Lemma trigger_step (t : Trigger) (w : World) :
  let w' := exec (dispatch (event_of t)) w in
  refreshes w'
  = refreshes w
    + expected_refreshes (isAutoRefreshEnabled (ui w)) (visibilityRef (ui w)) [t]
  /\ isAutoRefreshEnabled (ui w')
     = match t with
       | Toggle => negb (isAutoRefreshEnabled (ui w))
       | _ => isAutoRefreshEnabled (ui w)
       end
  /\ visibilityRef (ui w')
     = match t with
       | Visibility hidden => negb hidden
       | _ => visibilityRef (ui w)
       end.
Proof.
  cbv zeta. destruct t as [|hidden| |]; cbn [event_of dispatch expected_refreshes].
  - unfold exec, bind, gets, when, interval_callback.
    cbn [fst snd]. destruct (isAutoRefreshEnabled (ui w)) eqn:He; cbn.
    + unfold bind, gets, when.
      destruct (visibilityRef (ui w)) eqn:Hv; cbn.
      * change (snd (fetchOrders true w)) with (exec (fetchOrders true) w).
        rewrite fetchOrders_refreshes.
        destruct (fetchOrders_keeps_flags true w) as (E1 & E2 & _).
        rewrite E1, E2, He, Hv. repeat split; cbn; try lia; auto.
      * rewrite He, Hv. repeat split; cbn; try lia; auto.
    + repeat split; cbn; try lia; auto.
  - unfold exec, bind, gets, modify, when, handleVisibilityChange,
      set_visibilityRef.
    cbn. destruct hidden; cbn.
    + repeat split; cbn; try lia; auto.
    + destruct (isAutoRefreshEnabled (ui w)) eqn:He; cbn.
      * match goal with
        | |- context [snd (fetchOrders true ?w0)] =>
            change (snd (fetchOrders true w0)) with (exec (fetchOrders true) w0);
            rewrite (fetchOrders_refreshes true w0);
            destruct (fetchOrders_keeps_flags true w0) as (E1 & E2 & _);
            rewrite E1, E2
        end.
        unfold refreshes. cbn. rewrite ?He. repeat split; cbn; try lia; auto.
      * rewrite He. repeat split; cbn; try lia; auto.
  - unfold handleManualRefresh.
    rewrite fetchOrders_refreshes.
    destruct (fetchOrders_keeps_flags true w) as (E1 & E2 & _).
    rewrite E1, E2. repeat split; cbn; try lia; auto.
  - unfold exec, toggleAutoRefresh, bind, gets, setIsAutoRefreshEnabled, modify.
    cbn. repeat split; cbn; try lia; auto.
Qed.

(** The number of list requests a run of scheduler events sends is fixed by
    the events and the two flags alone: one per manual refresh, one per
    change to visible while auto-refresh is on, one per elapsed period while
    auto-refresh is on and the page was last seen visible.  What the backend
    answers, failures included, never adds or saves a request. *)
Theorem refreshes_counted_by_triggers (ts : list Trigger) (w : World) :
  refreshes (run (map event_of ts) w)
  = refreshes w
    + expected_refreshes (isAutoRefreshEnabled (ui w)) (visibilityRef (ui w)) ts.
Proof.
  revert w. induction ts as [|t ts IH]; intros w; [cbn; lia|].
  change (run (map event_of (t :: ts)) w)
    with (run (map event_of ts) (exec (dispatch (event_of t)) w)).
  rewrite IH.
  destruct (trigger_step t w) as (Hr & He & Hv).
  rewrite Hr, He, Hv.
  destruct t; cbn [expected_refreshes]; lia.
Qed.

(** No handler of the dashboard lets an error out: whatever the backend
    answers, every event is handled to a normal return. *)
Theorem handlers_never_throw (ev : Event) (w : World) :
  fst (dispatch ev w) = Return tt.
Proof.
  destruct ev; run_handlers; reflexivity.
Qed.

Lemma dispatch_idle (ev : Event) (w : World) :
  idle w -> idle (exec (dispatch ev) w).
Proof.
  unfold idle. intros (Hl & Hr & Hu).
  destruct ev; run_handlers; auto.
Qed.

[TRY IT]:
Take the lines above from the first through the one containing "match goal with" and reproduce them exactly; include nothing else.

[YOUR SOLUTION]:
Lemma trigger_step (t : Trigger) (w : World) :
  let w' := exec (dispatch (event_of t)) w in
  refreshes w'
  = refreshes w
    + expected_refreshes (isAutoRefreshEnabled (ui w)) (visibilityRef (ui w)) [t]
  /\ isAutoRefreshEnabled (ui w')
     = match t with
       | Toggle => negb (isAutoRefreshEnabled (ui w))
       | _ => isAutoRefreshEnabled (ui w)
       end
  /\ visibilityRef (ui w')
     = match t with
       | Visibility hidden => negb hidden
       | _ => visibilityRef (ui w)
       end.
Proof.
  cbv zeta. destruct t as [|hidden| |]; cbn [event_of dispatch expected_refreshes].
  - unfold exec, bind, gets, when, interval_callback.
    cbn [fst snd]. destruct (isAutoRefreshEnabled (ui w)) eqn:He; cbn.
    + unfold bind, gets, when.
      destruct (visibilityRef (ui w)) eqn:Hv; cbn.
      * change (snd (fetchOrders true w)) with (exec (fetchOrders true) w).
        rewrite fetchOrders_refreshes.
        destruct (fetchOrders_keeps_flags true w) as (E1 & E2 & _).
        rewrite E1, E2, He, Hv. repeat split; cbn; try lia; auto.
      * rewrite He, Hv. repeat split; cbn; try lia; auto.
    + repeat split; cbn; try lia; auto.
  - unfold exec, bind, gets, modify, when, handleVisibilityChange,
      set_visibilityRef.
    cbn. destruct hidden; cbn.
    + repeat split; cbn; try lia; auto.
    + destruct (isAutoRefreshEnabled (ui w)) eqn:He; cbn.
      * match goal with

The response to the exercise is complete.